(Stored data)
"""

(* ===== verification/Digits.v ===== *)
(** * Positional numerals, big-endian bytes, and the standard library's
      integer parsing and printing

    Rust strings are modelled by their UTF-8 bytes, one [ascii] per byte.
    This file has the pieces of [core::num], [core::fmt] and [byteorder] the
    sources use: [from_str_radix], [to_string], zero-padded hexadecimal,
    [to_be_bytes] and [from_be_bytes]. *)

From S2P Require Import Prelude.
Local Open Scope Z_scope.
Local Coercion Z.of_nat : nat >-> Z.

(** ** Digit lists *)

Definition digits_ok (b : Z) (l : list Z) : Prop := Forall (λ d, 0 ≤ d < b) l.

(** Little-endian value of a digit list. *)
Fixpoint eval_le (b : Z) (l : list Z) : Z :=
  match l with [] => 0 | d :: t => d + b * eval_le b t end.

(** Big-endian value, as a left fold reads it. *)
Definition eval_be (b : Z) (l : list Z) : Z := foldl (λ acc d, acc * b + d) 0 l.

Lemma eval_be_foldl b l : foldl (λ acc d, acc * b + d) 0 l = eval_be b l.
Proof. reflexivity. Qed.

(** The [k] low digits of [n], least significant first. *)
Fixpoint digits_le (b : Z) (k : nat) (n : Z) : list Z :=
  match k with O => [] | S k => n `mod` b :: digits_le b k (n / b) end.

(** The [k] low digits of [n], most significant first. *)
Definition digits_be (b : Z) (k : nat) (n : Z) : list Z := rev (digits_le b k n).

Lemma length_digits_le b k n : length (digits_le b k n) = k.
Proof. revert n. induction k; intros; simpl; auto. Qed.

Lemma length_digits_be b k n : length (digits_be b k n) = k.
Proof. unfold digits_be. rewrite length_rev. apply length_digits_le. Qed.

Lemma eval_le_app b l1 l2 :
  eval_le b (l1 ++ l2) = eval_le b l1 + b ^ length l1 * eval_le b l2.
Proof.
  induction l1 as [|d l1 IH]; cbn -[Z.of_nat]; [lia|].
  rewrite IH, Nat2Z.inj_succ, Z.pow_succ_r by lia. ring.
Qed.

"""

» **Goal of the exercise**:
Begin at the first line of the records above and restate each line word for word, stopping after the line with "Fixpoint eval_le (b".

» **Expected answer**:
(* ===== verification/Digits.v ===== *)
(** * Positional numerals, big-endian bytes, and the standard library's
      integer parsing and printing

    Rust strings are modelled by their UTF-8 bytes, one [ascii] per byte.
    This file has the pieces of [core::num], [core::fmt] and [byteorder] the
    sources use: [from_str_radix], [to_string], zero-padded hexadecimal,
    [to_be_bytes] and [from_be_bytes]. *)

From S2P Require Import Prelude.
Local Open Scope Z_scope.
Local Coercion Z.of_nat : nat >-> Z.

(** ** Digit lists *)

Definition digits_ok (b : Z) (l : list Z) : Prop := Forall (λ d, 0 ≤ d < b) l.

(** Little-endian value of a digit list. *)
Fixpoint eval_le (b : Z) (l : list Z) : Z :=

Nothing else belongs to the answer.